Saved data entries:
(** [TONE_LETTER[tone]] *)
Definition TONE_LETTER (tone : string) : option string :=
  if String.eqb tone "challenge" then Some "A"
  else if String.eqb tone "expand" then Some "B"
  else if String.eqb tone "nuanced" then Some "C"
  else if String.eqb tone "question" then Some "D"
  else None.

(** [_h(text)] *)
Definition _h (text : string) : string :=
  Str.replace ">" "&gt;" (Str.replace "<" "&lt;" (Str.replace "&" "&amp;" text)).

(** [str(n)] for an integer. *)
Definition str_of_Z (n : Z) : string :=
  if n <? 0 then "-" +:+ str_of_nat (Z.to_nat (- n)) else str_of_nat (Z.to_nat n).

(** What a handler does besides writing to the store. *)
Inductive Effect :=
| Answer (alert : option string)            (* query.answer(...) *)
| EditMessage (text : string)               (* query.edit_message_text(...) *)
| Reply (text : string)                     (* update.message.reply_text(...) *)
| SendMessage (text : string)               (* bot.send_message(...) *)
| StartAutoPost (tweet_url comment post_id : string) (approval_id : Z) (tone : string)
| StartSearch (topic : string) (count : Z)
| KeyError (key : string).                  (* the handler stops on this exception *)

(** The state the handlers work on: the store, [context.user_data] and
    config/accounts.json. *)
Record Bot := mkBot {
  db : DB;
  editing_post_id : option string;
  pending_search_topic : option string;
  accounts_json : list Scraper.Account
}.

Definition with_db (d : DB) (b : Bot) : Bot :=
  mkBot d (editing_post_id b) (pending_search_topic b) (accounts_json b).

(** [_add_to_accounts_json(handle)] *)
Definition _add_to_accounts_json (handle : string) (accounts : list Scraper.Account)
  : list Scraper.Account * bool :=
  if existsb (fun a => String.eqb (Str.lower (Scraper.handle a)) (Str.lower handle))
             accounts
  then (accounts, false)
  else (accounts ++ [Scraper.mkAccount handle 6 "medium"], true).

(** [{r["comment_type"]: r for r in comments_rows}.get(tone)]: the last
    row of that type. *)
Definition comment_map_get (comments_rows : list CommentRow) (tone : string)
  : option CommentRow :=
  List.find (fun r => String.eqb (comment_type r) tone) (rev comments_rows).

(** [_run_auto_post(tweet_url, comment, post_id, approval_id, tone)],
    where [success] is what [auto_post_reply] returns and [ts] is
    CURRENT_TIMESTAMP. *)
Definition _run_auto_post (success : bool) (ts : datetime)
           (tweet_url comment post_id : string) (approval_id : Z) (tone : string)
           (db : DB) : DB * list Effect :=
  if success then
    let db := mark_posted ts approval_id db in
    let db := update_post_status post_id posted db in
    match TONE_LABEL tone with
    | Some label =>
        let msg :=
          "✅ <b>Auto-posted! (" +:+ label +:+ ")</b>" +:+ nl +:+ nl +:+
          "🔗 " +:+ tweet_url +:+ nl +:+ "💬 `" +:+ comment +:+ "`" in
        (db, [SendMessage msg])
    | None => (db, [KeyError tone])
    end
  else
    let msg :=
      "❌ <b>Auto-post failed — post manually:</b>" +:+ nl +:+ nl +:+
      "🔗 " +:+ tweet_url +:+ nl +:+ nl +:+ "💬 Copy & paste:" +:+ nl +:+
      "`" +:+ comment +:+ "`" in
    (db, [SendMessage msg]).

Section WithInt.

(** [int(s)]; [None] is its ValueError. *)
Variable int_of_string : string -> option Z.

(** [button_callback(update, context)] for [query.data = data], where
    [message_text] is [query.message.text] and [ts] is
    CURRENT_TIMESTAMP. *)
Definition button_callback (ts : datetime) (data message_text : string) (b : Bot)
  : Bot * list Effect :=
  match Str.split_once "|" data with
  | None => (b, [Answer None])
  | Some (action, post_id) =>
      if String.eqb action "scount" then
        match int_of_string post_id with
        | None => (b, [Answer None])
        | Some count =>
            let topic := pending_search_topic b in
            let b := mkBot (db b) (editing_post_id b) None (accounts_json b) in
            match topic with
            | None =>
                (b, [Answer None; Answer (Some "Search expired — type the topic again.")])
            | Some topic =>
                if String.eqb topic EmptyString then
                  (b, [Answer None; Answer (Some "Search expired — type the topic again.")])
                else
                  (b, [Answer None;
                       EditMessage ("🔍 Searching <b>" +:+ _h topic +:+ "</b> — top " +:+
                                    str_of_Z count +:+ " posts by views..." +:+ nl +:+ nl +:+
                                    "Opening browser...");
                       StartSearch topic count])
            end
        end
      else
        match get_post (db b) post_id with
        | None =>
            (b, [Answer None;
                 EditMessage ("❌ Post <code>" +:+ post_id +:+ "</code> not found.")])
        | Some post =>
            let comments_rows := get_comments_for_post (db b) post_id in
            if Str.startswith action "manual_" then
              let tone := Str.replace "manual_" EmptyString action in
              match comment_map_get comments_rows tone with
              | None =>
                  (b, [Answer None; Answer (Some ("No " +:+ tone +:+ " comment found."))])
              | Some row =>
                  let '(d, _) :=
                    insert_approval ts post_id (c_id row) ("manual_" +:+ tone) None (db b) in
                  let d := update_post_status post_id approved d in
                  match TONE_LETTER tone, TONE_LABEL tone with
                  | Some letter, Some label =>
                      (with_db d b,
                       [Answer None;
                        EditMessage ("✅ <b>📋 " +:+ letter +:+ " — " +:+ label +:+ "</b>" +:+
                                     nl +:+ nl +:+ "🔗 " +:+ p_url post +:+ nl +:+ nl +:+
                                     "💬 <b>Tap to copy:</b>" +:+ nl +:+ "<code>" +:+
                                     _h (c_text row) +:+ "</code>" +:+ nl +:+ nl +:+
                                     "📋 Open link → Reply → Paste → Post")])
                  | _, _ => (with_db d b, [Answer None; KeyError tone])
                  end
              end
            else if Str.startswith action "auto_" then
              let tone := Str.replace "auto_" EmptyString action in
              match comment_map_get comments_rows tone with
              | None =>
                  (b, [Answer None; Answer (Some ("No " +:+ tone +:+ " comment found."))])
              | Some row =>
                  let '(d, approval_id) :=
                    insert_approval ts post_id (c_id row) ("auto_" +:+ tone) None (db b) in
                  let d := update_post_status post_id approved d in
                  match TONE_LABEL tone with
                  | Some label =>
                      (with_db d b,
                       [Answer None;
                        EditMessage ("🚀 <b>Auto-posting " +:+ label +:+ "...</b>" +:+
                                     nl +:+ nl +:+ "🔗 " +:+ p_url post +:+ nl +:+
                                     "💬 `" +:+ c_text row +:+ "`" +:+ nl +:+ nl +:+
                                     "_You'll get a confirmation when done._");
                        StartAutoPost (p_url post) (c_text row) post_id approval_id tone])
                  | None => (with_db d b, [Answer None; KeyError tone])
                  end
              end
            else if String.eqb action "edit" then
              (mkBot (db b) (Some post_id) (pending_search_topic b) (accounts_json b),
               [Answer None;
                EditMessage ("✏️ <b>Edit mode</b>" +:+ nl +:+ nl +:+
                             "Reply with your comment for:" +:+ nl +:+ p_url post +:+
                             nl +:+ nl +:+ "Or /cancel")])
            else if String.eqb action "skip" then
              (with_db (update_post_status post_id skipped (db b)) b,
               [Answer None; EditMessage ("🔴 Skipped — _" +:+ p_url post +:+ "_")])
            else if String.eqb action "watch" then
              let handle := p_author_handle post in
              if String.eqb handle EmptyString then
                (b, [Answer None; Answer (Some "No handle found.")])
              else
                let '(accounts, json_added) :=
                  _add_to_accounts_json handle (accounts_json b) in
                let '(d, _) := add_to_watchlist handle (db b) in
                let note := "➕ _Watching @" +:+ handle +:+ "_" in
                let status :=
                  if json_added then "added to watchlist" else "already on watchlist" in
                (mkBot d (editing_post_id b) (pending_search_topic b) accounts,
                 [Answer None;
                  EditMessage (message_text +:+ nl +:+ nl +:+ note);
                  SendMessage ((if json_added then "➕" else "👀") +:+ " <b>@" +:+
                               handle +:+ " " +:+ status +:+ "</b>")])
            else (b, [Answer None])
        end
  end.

---

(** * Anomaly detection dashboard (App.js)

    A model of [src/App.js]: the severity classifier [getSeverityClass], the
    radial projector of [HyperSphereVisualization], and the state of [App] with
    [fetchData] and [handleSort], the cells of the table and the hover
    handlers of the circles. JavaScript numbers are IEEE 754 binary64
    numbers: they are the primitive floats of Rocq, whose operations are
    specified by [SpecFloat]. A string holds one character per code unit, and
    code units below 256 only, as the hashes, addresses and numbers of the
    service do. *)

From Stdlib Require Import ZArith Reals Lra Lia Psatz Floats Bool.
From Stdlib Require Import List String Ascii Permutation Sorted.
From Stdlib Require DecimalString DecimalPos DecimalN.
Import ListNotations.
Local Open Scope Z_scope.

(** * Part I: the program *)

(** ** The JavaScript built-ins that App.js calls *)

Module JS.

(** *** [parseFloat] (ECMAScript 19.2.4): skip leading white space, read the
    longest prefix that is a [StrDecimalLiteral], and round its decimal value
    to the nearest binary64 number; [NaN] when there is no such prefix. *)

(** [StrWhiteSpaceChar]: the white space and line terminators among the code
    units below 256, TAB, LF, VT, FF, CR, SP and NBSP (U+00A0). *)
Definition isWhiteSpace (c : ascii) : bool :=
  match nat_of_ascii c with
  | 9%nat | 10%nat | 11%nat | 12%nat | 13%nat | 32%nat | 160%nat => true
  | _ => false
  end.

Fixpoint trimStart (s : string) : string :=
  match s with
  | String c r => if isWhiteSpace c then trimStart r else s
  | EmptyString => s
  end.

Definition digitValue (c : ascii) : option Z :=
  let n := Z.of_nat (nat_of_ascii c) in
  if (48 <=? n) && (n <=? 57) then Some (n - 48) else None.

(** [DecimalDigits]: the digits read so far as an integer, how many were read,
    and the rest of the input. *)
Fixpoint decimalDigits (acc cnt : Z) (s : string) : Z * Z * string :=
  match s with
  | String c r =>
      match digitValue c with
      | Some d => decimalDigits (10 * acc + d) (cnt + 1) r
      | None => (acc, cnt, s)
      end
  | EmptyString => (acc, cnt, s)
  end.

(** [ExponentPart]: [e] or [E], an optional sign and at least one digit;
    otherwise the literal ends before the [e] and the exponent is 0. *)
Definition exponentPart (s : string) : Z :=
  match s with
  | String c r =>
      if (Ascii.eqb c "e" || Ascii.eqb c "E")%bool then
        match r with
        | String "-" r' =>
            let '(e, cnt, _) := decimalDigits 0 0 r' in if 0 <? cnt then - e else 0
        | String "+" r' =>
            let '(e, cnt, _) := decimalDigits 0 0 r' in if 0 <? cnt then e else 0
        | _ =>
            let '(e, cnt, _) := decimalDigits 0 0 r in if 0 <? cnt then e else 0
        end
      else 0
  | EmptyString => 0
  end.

...

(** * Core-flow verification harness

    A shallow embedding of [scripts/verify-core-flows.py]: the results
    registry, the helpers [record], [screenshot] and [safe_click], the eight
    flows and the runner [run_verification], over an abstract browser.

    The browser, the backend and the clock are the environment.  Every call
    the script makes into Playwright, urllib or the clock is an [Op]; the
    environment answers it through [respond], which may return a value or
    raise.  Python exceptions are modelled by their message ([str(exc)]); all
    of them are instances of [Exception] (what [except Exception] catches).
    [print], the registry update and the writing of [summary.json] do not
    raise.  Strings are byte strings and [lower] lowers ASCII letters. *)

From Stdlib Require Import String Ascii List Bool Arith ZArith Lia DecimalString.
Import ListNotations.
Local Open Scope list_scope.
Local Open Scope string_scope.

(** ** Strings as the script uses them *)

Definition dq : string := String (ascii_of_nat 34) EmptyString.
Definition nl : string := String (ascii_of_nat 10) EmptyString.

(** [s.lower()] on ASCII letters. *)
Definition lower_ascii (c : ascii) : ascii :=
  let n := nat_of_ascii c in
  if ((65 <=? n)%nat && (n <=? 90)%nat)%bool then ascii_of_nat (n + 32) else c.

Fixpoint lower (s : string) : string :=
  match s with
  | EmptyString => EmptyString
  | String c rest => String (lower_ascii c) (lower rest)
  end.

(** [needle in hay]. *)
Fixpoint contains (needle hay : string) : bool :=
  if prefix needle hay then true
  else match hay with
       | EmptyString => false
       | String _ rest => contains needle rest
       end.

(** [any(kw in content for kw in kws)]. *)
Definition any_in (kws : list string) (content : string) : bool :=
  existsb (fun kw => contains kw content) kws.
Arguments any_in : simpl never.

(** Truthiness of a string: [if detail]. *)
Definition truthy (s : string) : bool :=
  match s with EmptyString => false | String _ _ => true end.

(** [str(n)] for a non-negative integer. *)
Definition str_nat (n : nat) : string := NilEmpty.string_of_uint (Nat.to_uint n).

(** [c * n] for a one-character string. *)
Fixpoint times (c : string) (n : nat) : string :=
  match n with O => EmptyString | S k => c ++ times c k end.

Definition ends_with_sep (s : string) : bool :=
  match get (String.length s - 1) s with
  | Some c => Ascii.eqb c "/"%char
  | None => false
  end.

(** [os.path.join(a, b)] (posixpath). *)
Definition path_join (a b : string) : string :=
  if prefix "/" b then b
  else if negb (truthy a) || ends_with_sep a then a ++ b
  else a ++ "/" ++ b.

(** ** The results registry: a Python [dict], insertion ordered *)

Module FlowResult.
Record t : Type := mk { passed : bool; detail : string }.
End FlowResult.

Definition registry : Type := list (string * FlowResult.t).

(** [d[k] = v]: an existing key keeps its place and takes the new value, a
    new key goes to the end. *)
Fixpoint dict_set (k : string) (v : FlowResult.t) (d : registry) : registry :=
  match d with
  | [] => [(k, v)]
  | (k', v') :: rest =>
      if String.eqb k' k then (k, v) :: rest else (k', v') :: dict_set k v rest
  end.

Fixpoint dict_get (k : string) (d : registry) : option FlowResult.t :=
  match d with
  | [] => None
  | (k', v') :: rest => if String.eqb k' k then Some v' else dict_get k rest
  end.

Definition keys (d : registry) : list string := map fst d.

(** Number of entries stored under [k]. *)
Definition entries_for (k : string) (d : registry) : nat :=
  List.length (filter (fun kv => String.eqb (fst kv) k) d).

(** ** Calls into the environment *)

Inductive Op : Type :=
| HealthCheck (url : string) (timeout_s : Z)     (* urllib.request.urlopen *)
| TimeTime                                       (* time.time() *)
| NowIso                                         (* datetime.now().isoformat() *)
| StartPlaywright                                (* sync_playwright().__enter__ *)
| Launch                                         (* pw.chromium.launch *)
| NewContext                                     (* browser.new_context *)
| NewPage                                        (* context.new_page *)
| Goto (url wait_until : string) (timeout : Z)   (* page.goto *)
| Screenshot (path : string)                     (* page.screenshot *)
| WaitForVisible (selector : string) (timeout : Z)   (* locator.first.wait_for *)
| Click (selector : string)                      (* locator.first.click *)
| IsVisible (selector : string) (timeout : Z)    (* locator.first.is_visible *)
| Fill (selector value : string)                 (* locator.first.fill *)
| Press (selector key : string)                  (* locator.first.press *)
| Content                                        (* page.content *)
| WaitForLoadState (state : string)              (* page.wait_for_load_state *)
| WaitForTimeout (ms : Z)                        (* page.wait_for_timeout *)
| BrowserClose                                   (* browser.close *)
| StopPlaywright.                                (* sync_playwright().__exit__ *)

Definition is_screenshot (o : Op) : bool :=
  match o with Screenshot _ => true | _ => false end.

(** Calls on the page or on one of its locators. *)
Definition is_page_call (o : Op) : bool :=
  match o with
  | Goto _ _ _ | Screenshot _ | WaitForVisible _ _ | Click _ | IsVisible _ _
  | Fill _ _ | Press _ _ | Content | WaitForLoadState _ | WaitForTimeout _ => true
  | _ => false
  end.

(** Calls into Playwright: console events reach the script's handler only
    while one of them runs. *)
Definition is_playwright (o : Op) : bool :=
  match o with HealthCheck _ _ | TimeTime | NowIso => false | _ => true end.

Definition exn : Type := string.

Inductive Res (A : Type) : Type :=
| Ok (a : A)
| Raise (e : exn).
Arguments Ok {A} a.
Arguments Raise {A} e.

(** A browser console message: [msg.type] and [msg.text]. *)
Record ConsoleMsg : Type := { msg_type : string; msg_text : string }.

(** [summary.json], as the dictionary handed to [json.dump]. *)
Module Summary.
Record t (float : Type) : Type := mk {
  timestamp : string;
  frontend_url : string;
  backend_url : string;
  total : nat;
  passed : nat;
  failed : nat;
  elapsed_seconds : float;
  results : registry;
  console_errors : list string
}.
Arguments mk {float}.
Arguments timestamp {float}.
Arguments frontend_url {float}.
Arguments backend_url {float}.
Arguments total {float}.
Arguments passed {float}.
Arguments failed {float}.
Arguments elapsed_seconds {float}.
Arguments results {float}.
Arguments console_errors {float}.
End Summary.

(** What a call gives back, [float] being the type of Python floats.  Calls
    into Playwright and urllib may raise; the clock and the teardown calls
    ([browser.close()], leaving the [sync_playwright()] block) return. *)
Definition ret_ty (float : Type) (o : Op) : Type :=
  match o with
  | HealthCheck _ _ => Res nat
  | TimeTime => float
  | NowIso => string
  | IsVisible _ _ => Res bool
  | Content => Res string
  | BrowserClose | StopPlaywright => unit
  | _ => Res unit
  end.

Task to carry out:
Please return the lines above that run from the line containing "(** [TONE_LETTER[tone]] *)" to the line containing "list Scraper.Account *", inclusive, exactly and with no other lines.

Answer box:
(** [TONE_LETTER[tone]] *)
Definition TONE_LETTER (tone : string) : option string :=
  if String.eqb tone "challenge" then Some "A"
  else if String.eqb tone "expand" then Some "B"
  else if String.eqb tone "nuanced" then Some "C"
  else if String.eqb tone "question" then Some "D"
  else None.

(** [_h(text)] *)
Definition _h (text : string) : string :=
  Str.replace ">" "&gt;" (Str.replace "<" "&lt;" (Str.replace "&" "&amp;" text)).

(** [str(n)] for an integer. *)
Definition str_of_Z (n : Z) : string :=
  if n <? 0 then "-" +:+ str_of_nat (Z.to_nat (- n)) else str_of_nat (Z.to_nat n).

(** What a handler does besides writing to the store. *)
Inductive Effect :=
| Answer (alert : option string)            (* query.answer(...) *)
| EditMessage (text : string)               (* query.edit_message_text(...) *)
| Reply (text : string)                     (* update.message.reply_text(...) *)
| SendMessage (text : string)               (* bot.send_message(...) *)
| StartAutoPost (tweet_url comment post_id : string) (approval_id : Z) (tone : string)
| StartSearch (topic : string) (count : Z)
| KeyError (key : string).                  (* the handler stops on this exception *)

(** The state the handlers work on: the store, [context.user_data] and
    config/accounts.json. *)
Record Bot := mkBot {
  db : DB;
  editing_post_id : option string;
  pending_search_topic : option string;
  accounts_json : list Scraper.Account
}.

Definition with_db (d : DB) (b : Bot) : Bot :=
  mkBot d (editing_post_id b) (pending_search_topic b) (accounts_json b).

(** [_add_to_accounts_json(handle)] *)
Definition _add_to_accounts_json (handle : string) (accounts : list Scraper.Account)
  : list Scraper.Account * bool :=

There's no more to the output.